_Required action_.
Both the line below containing "le_Scope : string;" and the line containing "el_scopes : gmap string electionScope;", along with every line between them, should be repeated exactly; no other line belongs in the answer.
====== Extracted information ======
(* ===== verification/Election.v ===== *)
(** * Leader election ([cluster/election.go], [cluster/election_ring.go])

    The leader of a scope is a member with the least hash of scope and identity,
    so nodes that know the same members agree without voting - unless two members
    have that hash.  The code lists the members of a map, in an order the Go
    runtime chooses anew each time, and sorts them by hash with an unstable sort
    and no tie-break.  An election therefore carries, for each scope, the choices
    that the next computations of its leader will make ([el_orders]); they are
    arbitrary, and other on other nodes.  A scope's state is created on first
    use; every change of its leader increments its term and is offered to its
    watchers, whose channels hold four events. *)

From S2P Require Import Prelude Fnv GoSort Nodes Topology Placement.

Record LeaderEvent := mkLeaderEvent {
  le_Scope : string;
  le_Leader : NodeID;
  le_PrevLeader : NodeID;
  le_Term : Z
}.

(** A watcher is the content of its channel. *)
Record electionScope := mkElectionScope {
  es_leader : NodeID;
  es_term : Z;
  es_watchers : list (list LeaderEvent)
}.

(** [el_orders]: for each scope the arrangements of the members that the next
    computations of its leader sort them into; zero after those. *)
Record RingElection := mkRingElection {
  el_localID : NodeID;
  el_members : gset NodeID;
  el_scopes : gmap string electionScope;
  el_orders : gmap string (list nat)
}.

Definition NewRingElection (orders : gmap string (list nat)) (localID : NodeID) : RingElection :=
  mkRingElection localID {[localID]} ∅ orders.

Definition set_scope (scope : string) (s : electionScope) (e : RingElection) : RingElection :=
  mkRingElection (el_localID e) (el_members e) (<[scope := s]> (el_scopes e)) (el_orders e).

(** The next choice for a scope, and the election once it was made. *)
Definition next_order (scope : string) (e : RingElection) : nat := hd 0%nat (default [] (el_orders e !! scope)).

Definition use_order (scope : string) (e : RingElection) : RingElection :=
  mkRingElection (el_localID e) (el_members e) (el_scopes e) (alter tail scope (el_orders e)).

(** [computeLeader]: the first of the candidates sorted by hash, in the [o]-th
    arrangement that sorting may give. *)
Definition computeLeader (o : nat) (scope : string) (members : gset NodeID) : NodeID :=
  if decide (size members = 0%nat) then ""%string
  else match sort_slice (hashPair scope) o (elements members) with id :: _ => id | [] => ""%string end.

(** [select { case ch <- ev: default: }] on a channel of capacity four. *)
Definition offer (ev : LeaderEvent) (ch : list LeaderEvent) : list LeaderEvent :=
  if (length ch <? 4)%nat then ch ++ [ev] else ch.

Definition notifyWatchersLocked (s : electionScope) (ev : LeaderEvent) : electionScope :=
  mkElectionScope (es_leader s) (es_term s) (offer ev <$> es_watchers s).

Definition ensureScopeLocked (scope : string) (e : RingElection) : RingElection * electionScope :=
  match el_scopes e !! scope with
  | Some s => (e, s)
  | None =>
      let s := mkElectionScope (computeLeader (next_order scope e) scope (el_members e)) 1 [] in
      (set_scope scope s (use_order scope e), s)
  end.
(* ===== verification/Feed.v ===== *)
(** * Membership feeds: the event channel of a provider and its consumer
      ([emit] of [cluster/provider_fixed.go] and [pkg/providerutil/poller.go])

    A provider reports membership changes on a bounded channel; events that do
    not fit are dropped and counted.  A consumer that applies the events it
    receives has a view of the membership.  [feed_sync] says what a provider
    promises: without drops, the events still in the channel lead from the
    consumer's view to the provider's own members. *)

From S2P Require Import Prelude Nodes.

(** The channel and the counter next to it. *)
Record eventFeed := mkEventFeed {
  ef_ch : list MemberEvent;
  ef_cap : nat;
  ef_closed : bool;
  ef_dropped : Z
}.

Definition newFeed (cap : nat) : eventFeed := mkEventFeed [] cap false 0.

(** [emit]; [None] is the panic of a send on a closed channel. *)
Definition emit (ev : MemberEvent) (f : eventFeed) : option eventFeed :=
  if ef_closed f then None
  else if (length (ef_ch f) <? ef_cap f)%nat
  then Some (mkEventFeed (ef_ch f ++ [ev]) (ef_cap f) false (ef_dropped f))
  else Some (mkEventFeed (ef_ch f) (ef_cap f) false (u64_succ (ef_dropped f))).

Definition closeFeed (f : eventFeed) : eventFeed :=
  mkEventFeed (ef_ch f) (ef_cap f) true (ef_dropped f).

(** Receiving from the channel. *)
Definition recvFeed (f : eventFeed) : eventFeed * option MemberEvent :=
  match ef_ch f with
  | [] => (f, None)
  | ev :: ch => (mkEventFeed ch (ef_cap f) (ef_closed f) (ef_dropped f), Some ev)
  end.

(** ** The consumer's view *)

Abbreviation memberView := (gmap string NodeMeta).

Definition apply_event (v : memberView) (ev : MemberEvent) : memberView :=
  match me_Type ev with
  | MemberJoin | MemberUpdated => <[nm_ID (me_Member ev) := me_Member ev]> v
  | MemberLeave | MemberFailed => delete (nm_ID (me_Member ev)) v
  end.

Definition apply_events (v : memberView) (evs : list MemberEvent) : memberView := foldl apply_event v evs.

Lemma apply_events_app v evs evs' :
  apply_events v (evs ++ evs') = apply_events (apply_events v evs) evs'.
Proof. apply foldl_app. Qed.

(** The number of drops never goes back to zero, up to [2^64] of them. *)
Definition drops (n : nat) (f : eventFeed) : Prop := 0 <= ef_dropped f <= Z.of_nat n.

(** The pending events lead from [v] to [members]. *)
Definition feed_sync (v members : memberView) (f : eventFeed) : Prop :=
  ef_dropped f = 0 -> apply_events v (ef_ch f) = members.

Lemma emit_sync ev v members f f' :
  emit ev f = Some f' -> 0 <= ef_dropped f < u64_modulus - 1 -> feed_sync v members f ->
  feed_sync v (apply_event members ev) f'.
Proof.
  unfold emit, feed_sync. intros H Hd Hs. destruct (ef_closed f); [done|].
  destruct (_ <? _)%nat; injection H as <-; cbn.
  - intros E. rewrite apply_events_app, Hs by done. done.
  - rewrite u64_succ_small by lia. lia.
Qed.

Lemma recv_sync v members f :
  feed_sync v members f ->
  feed_sync (match (recvFeed f).2 with Some ev => apply_event v ev | None => v end) members (recvFeed f).1.
Proof. unfold recvFeed, feed_sync. destruct (ef_ch f) as [|ev ch] eqn:E; cbn; [by rewrite E|done]. Qed.

Lemma emit_dropped ev f f' n :
  emit ev f = Some f' -> Z.of_nat n < u64_modulus - 1 -> drops n f -> drops (S n) f'.
Proof.
  unfold emit, drops. intros H Hn Hd. destruct (ef_closed f); [done|].
  destruct (_ <? _)%nat; injection H as <-; cbn; [lia|]. rewrite u64_succ_small; lia.
Qed.

(** The view maps every member's ID to its metadata. *)
Definition view_ok (v : memberView) : Prop := map_Forall (fun id m => nm_ID m = id) v.

Lemma apply_event_ok v ev : view_ok v -> view_ok (apply_event v ev).
Proof.
  intros Hv. unfold apply_event. destruct (me_Type ev);
    [by apply map_Forall_insert_2|by apply map_Forall_delete|by apply map_Forall_delete|
     by apply map_Forall_insert_2].
Qed.

(** ** Tracked peers

    Both providers keep a state per peer and update one peer at a time, with at
    most one event.  [alive_of] is what a peer's state contributes to
    [Members]. *)

Class PeerState (P : Type) := { peer_meta : P -> NodeMeta; peer_alive : P -> bool }.

Definition alive_of {P} `{PeerState P} (p : P) : option NodeMeta :=
  if peer_alive p then Some (peer_meta p) else None.

Section tracking.
Context {P : Type} `{PeerState P}.
Implicit Types (ms : gmap string P) (f : eventFeed).

Definition members_view ms : memberView := omap alive_of ms.

(** Store a peer's new state and emit its event. *)
Definition update_peer (id : string) (res : P * option MemberEvent) (st : gmap string P * eventFeed) :
    option (gmap string P * eventFeed) :=
  f ← match res.2 with Some ev => emit ev st.2 | None => Some st.2 end;
  Some (<[id := res.1]> st.1, f).

(** The event, if any, is what makes the view follow the peer's state. *)
Definition faithful (id : string) (old : option P) (res : P * option MemberEvent) : Prop :=
  nm_ID (peer_meta res.1) = id /\
  match res.2 with
  | None => alive_of res.1 = (old ≫= alive_of)
  | Some ev => nm_ID (me_Member ev) = id /\ forall v, apply_event v ev !! id = alive_of res.1
  end.

Lemma apply_event_other v ev id : id <> nm_ID (me_Member ev) -> apply_event v ev !! id = v !! id.
Proof.
  intros Hne. unfold apply_event. destruct (me_Type ev);
    rewrite ?lookup_insert_ne, ?lookup_delete_ne by congruence; done.
Qed.

Lemma members_view_insert id p ms v ev :
  faithful id (ms !! id) (p, ev) -> v = members_view ms ->
  members_view (<[id := p]> ms) = match ev with Some ev => apply_event v ev | None => v end.
Proof.
  intros Hf ->. unfold members_view. apply map_eq. intros k. rewrite lookup_omap.
  destruct (decide (k = id)) as [->|Hne].
  - rewrite lookup_insert_eq. cbn. destruct Hf as [_ Hf]. cbn in Hf. destruct ev as [ev|].
    + destruct Hf as [_ Hf]. by rewrite Hf.
    + by rewrite Hf, lookup_omap.
  - rewrite lookup_insert_ne by done. rewrite <- lookup_omap. destruct ev as [ev|]; [|done].
    destruct Hf as [_ [Hid _]]. cbn in Hid. symmetry. apply apply_event_other. congruence.
Qed.

(** Peers are stored under their IDs. *)
Definition peers_ok ms : Prop := map_Forall (fun id p => nm_ID (peer_meta p) = id) ms.

(** What a provider maintains against a consumer's view [v], after at most [n]
    updates. *)
Definition tracked (v : memberView) (n : nat) (st : gmap string P * eventFeed) : Prop :=
  feed_sync v (members_view st.1) st.2 /\ drops n st.2 /\ peers_ok st.1.

(** A provider's [Members] lists its view. *)
Lemma listed_members ms m :
  peers_ok ms ->
  m ∈ omap (fun '(_, p) => alive_of p) (map_to_list ms) <-> members_view ms !! nm_ID m = Some m.
Proof.
  intros Hp. unfold members_view. rewrite lookup_omap, list_elem_of_omap. unfold alive_of. split.
  - intros ([id ps] & Hin & Hm). apply elem_of_map_to_list in Hin.
    destruct (peer_alive ps) eqn:E; [|done]. injection Hm as <-.
    pose proof (Hp _ _ Hin) as Eid. cbn in Eid. rewrite Eid, Hin. cbn. by rewrite E.
  - intros Hm. apply bind_Some in Hm as (ps & Hin & Hm). cbn in Hm. destruct (peer_alive ps) eqn:E; [|done].
    injection Hm as <-. exists (nm_ID (peer_meta ps), ps). rewrite elem_of_map_to_list, E. done.
Qed.

Lemma update_peer_tracked v n id res st st' :
  Z.of_nat n < u64_modulus - 1 ->
  faithful id (st.1 !! id) res -> update_peer id res st = Some st' ->
  tracked v n st -> tracked v (S n) st'.
Proof.
  intros Hn Hf Hu (Hs & Hd & Hp). destruct st as [ms f], res as [p ev]. cbn in *.
  unfold update_peer in Hu. cbn in Hu. destruct ev as [ev|].
  - apply bind_Some in Hu as (f' & He & [= <-]). split_and!; cbn [fst snd].
    + rewrite (members_view_insert id p ms (members_view ms) (Some ev)) by done.
      eapply emit_sync; [done|unfold drops in Hd; lia|done].
    + by eapply emit_dropped.
    + apply map_Forall_insert_2; [apply Hf|done].
  - injection Hu as <-. split_and!; cbn [fst snd].
    + by rewrite (members_view_insert id p ms (members_view ms) None).
    + unfold drops in *. lia.
    + apply map_Forall_insert_2; [apply Hf|done].
Qed.

(** A loop over distinct peers, each updated by its own state. *)
Section loop.
Context {X : Type} (node : string -> X -> option P -> P * option MemberEvent).

Fixpoint update_loop (l : list (string * X)) (st : gmap string P * eventFeed) :
    option (gmap string P * eventFeed) :=
  match l with
  | [] => Some st
  | (id, x) :: l => st ← update_peer id (node id x (st.1 !! id)) st; update_loop l st
  end.

Variable arg_ok : string -> X -> option P -> Prop.
Hypothesis Hnode : forall id x old,
  arg_ok id x old -> (forall p, old = Some p -> nm_ID (peer_meta p) = id) -> faithful id old (node id x old).

Lemma update_peer_lookup id res st st' k :
  update_peer id res st = Some st' -> st'.1 !! k = if decide (k = id) then Some res.1 else st.1 !! k.
Proof.
  unfold update_peer. intros Hu. apply bind_Some in Hu as (f & _ & [= <-]). cbn.
  destruct (decide (k = id)) as [->|]; [apply lookup_insert_eq|by apply lookup_insert_ne].
Qed.

Lemma update_loop_tracked v l n st st' :
  Z.of_nat (n + length l) < u64_modulus -> NoDup l.*1 ->
  (forall id x, (id, x) ∈ l -> arg_ok id x (st.1 !! id)) ->
  update_loop l st = Some st' -> tracked v n st -> tracked v (n + length l) st'.
Proof.
  revert n st. induction l as [|[id x] l IH]; intros n st Hn Hd Ha Hu Ht; cbn in *.
  - injection Hu as <-. by rewrite Nat.add_0_r.
  - apply NoDup_cons in Hd as [Hid Hd]. apply bind_Some in Hu as (st1 & H1 & Hu).
    rewrite Nat.add_succ_r. apply (IH (S n) st1); [lia|done| |done|].
    + intros k y Hy. rewrite (update_peer_lookup _ _ _ _ k H1), decide_False; [apply Ha; by right|].
      intros ->. apply Hid, list_elem_of_fmap. by exists (id, y).
    + eapply update_peer_tracked; [lia| |done|done]. apply Hnode; [apply Ha; left|].
      intros p Hp. destruct Ht as (_ & _ & Ht). by apply (Ht id p).
Qed.

Lemma update_loop_peers_ok l st st' :
  NoDup l.*1 -> (forall id x, (id, x) ∈ l -> arg_ok id x (st.1 !! id)) ->
  update_loop l st = Some st' -> peers_ok st.1 -> peers_ok st'.1.
Proof.
  revert st. induction l as [|[id x] l IH]; intros st Hd Ha Hu Hp; cbn in *; [by injection Hu as <-|].
  apply NoDup_cons in Hd as [Hid Hd]. apply bind_Some in Hu as (st1 & H1 & Hu). apply (IH st1); [done| |done|].
  - intros k y Hy. rewrite (update_peer_lookup _ _ _ _ k H1), decide_False; [apply Ha; by right|].
    intros ->. apply Hid, list_elem_of_fmap. by exists (id, y).
  - unfold update_peer in H1. apply bind_Some in H1 as (f & _ & [= <-]). cbn.
    apply map_Forall_insert_2; [|done]. apply Hnode; [apply Ha; left|]. intros p E. exact (Hp _ _ E).
Qed.

(** Every peer ends in the state its own update computes. *)
Lemma update_loop_lookup l st st' k :
  NoDup l.*1 -> update_loop l st = Some st' ->
  (k ∉ l.*1 -> st'.1 !! k = st.1 !! k) /\
  (forall x, (k, x) ∈ l -> st'.1 !! k = Some (node k x (st.1 !! k)).1).
Proof.
  revert st. induction l as [|[id x] l IH]; intros st Hn Hu; cbn in *.
  { injection Hu as <-. split; [done|]. intros y Hy. by apply not_elem_of_nil in Hy. }
  apply bind_Some in Hu as (st1 & H1 & Hu). apply NoDup_cons in Hn as [Hid Hn].
  destruct (IH st1 Hn Hu) as [I1 I2]. pose proof (update_peer_lookup _ _ _ _ k H1) as E. split.
  - intros Hk. rewrite not_elem_of_cons in Hk. destruct Hk as [Hk1 Hk2].
    rewrite I1 by done. by rewrite E, decide_False.
  - intros y Hy. apply elem_of_cons in Hy as [Hy|Hy].
    + injection Hy as -> ->. rewrite I1 by done. by rewrite E, decide_True.
    + assert (k ∈ l.*1) by (apply list_elem_of_fmap; by exists (k, y)).
      rewrite (I2 y) by done. rewrite E, decide_False; [done|]. intros ->. done.
Qed.

Lemma update_loop_feed_open l st : ef_closed st.2 = false -> is_Some (update_loop l st).
Proof.
  revert st. induction l as [|[id x] l IH]; intros [ms f] Hc; cbn in *; [by eexists|].
  unfold update_peer. cbn. destruct (node id x (ms !! id)) as [p [ev|]]; cbn; [|by apply IH].
  unfold emit. rewrite Hc. destruct (_ <? _)%nat; cbn; by apply IH.
Qed.

Lemma update_loop_closed l st st' : update_loop l st = Some st' -> ef_closed st'.2 = ef_closed st.2.
Proof.
  revert st. induction l as [|[id x] l IH]; intros [ms f] Hu; cbn in *; [by simplify_eq|].
  apply bind_Some in Hu as (st1 & H1 & Hu). rewrite (IH _ Hu). unfold update_peer in H1. cbn in H1.
  destruct (node id x (ms !! id)) as [p [ev|]]; cbn in H1; [|by simplify_eq].
  apply bind_Some in H1 as (f' & He & [= <-]). cbn. unfold emit in He.
  destruct (ef_closed f) eqn:E; [done|]. destruct (_ <? _)%nat; by simplify_eq/=.
Qed.
End loop.
End tracking.
(** When the manager starts on a node that has no actors of these names, a
    daemon runs exactly when its placement accepts the node, with an actor of its
    name. *)
Theorem start_runs_matching_daemons (fuel : nat) (dm : DaemonSetManager) (r : Runtime) :
  daemons_named dm ->
  map_Forall (fun name d => runnable d /\ dst_running d = false /\ lookup_actor name r = None) (dm_daemons dm) ->
  exists dm' r', Start fuel dm r = Some (dm', r') /\
    (forall name, is_Some (dm_daemons dm' !! name) <-> is_Some (dm_daemons dm !! name)) /\
    (forall name, name ∈ Running dm' <-> exists d, dm_daemons dm !! name = Some d /\
       shouldRunLocally (dst_spec d) dm (cf_nodeID (rt_cfg r)) = true) /\
    (forall name, name ∈ Running dm' -> is_Some (lookup_actor name r')).
Proof.
  intros Hnm Hf. unfold Start. set (dm1 := set_dm_started true dm).
  destruct (reconcile_all_fresh fuel (daemon_names dm1) dm1 r) as (dm' & r' & E & _ & _ & Hout & Hin & _).
  - apply NoDup_fst_map_to_list.
  - exact Hnm.
  - intros name Hname. apply list_elem_of_fmap in Hname as ([k d] & -> & Hk). apply elem_of_map_to_list in Hk.
    exists d. split; [done|]. by apply (Hf _ _ Hk).
  - assert (forall name, name ∈ daemon_names dm1 <-> is_Some (dm_daemons dm !! name)) as Hkeys.
    { intros name. unfold daemon_names. rewrite list_elem_of_fmap. split.
      - intros ([k d] & -> & Hk). apply elem_of_map_to_list in Hk. by exists d.
      - intros [d Hd]. exists (name, d). by rewrite elem_of_map_to_list. }
    assert (forall name, name ∈ Running dm' <-> exists d', dm_daemons dm' !! name = Some d' /\ dst_running d' = true)
      as Hrun.
    { intros name. unfold Running. rewrite list_elem_of_omap. split.
      - intros ([k d'] & Hk & E'). apply elem_of_map_to_list in Hk. destruct (dst_running d') eqn:Er; [|done].
        injection E' as ->. by exists d'.
      - intros (d' & Hd' & Er). exists (name, d'). rewrite elem_of_map_to_list, Er. done. }
    exists dm', r'. split_and!; [done|..].
    + intros name. destruct (decide (name ∈ daemon_names dm1)) as [Hi|Hi].
      * pose proof Hi as [d Hd]%Hkeys. destruct (Hin name d Hi Hd) as (d' & E1 & _). rewrite E1, Hd. split; by eexists.
      * by rewrite Hout.
    + intros name. rewrite Hrun. split.
      * intros (d' & Hd' & Er). destruct (decide (name ∈ daemon_names dm1)) as [Hi|Hi].
        -- pose proof Hi as [d Hd]%Hkeys. destruct (Hin name d Hi Hd) as (d2 & E1 & _ & E3 & _). exists d.
           split; [done|]. assert (d2 = d') as -> by congruence. exact (eq_trans (eq_sym E3) Er).
        -- exfalso. apply Hi, Hkeys. rewrite Hout in Hd' by done. by exists d'.
      * intros (d & Hd & Hs). destruct (Hin name d) as (d' & E1 & _ & E3 & _); [apply Hkeys; by exists d|done|].
        exists d'. split; [done|]. exact (eq_trans E3 Hs).
    + intros name. rewrite Hrun. intros (d' & Hd' & Er).
      destruct (decide (name ∈ daemon_names dm1)) as [Hi|Hi].
      * pose proof Hi as [d Hd]%Hkeys. destruct (Hin name d Hi Hd) as (d2 & E1 & _ & _ & E4).
        assert (d2 = d') as -> by congruence. by apply E4.
      * rewrite Hout in Hd' by done. exfalso. apply Hi, Hkeys. by exists d'.
Qed.
Definition onHandoffRequest (from : NodeID) (correlationID : string) (req : singletonHandoffRequest) sm :
    option manager :=
  let name := hq_Name req in
  match sm_singletons sm !! name with
  | None =>
      Some (sendHandoffResponse from name (hq_Term req) correlationID false PNil "singleton_not_registered" sm)
  | Some s =>
      if negb (bool_decide (st_phase s = phaseActive)) && negb (bool_decide (st_phase s = phaseDeactivating))
      then Some (sendHandoffResponse from name (hq_Term req) correlationID false PNil "singleton_not_running" sm)
      else
        '(r, (handoffState, _)) ← StopAndCapture fuel name (sm_runtime sm);
        let '(s, sm) := cancel_op s (with_runtime r sm) in
        let sm := unregister name (put_singleton name (set_phase phaseIdle s) sm) in
        Some (sendHandoffResponse from name (hq_Term req) correlationID true handoffState "" sm)
  end.

Definition onHandoffResponse (correlationID : string) (resp : singletonHandoffResponse) sm : manager :=
  match sm_handoffWaits sm !! correlationID with
  | Some (RespChan None) =>
      with_waits (<[correlationID := RespChan (Some resp)]> (sm_handoffWaits sm)) sm
  | _ => sm
  end.

Definition onDiscoverRequest (from : NodeID) (correlationID : string) sm : manager :=
  send_message from correlationID (MDiscoverResponse (Running sm)) sm.
End manager.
======
_Result of this exercise_.
  le_Scope : string;
  le_Leader : NodeID;
  le_PrevLeader : NodeID;
  le_Term : Z
}.

(** A watcher is the content of its channel. *)
Record electionScope := mkElectionScope {
  es_leader : NodeID;
  es_term : Z;
  es_watchers : list (list LeaderEvent)
}.

(** [el_orders]: for each scope the arrangements of the members that the next
    computations of its leader sort them into; zero after those. *)
Record RingElection := mkRingElection {
  el_localID : NodeID;
  el_members : gset NodeID;
  el_scopes : gmap string electionScope;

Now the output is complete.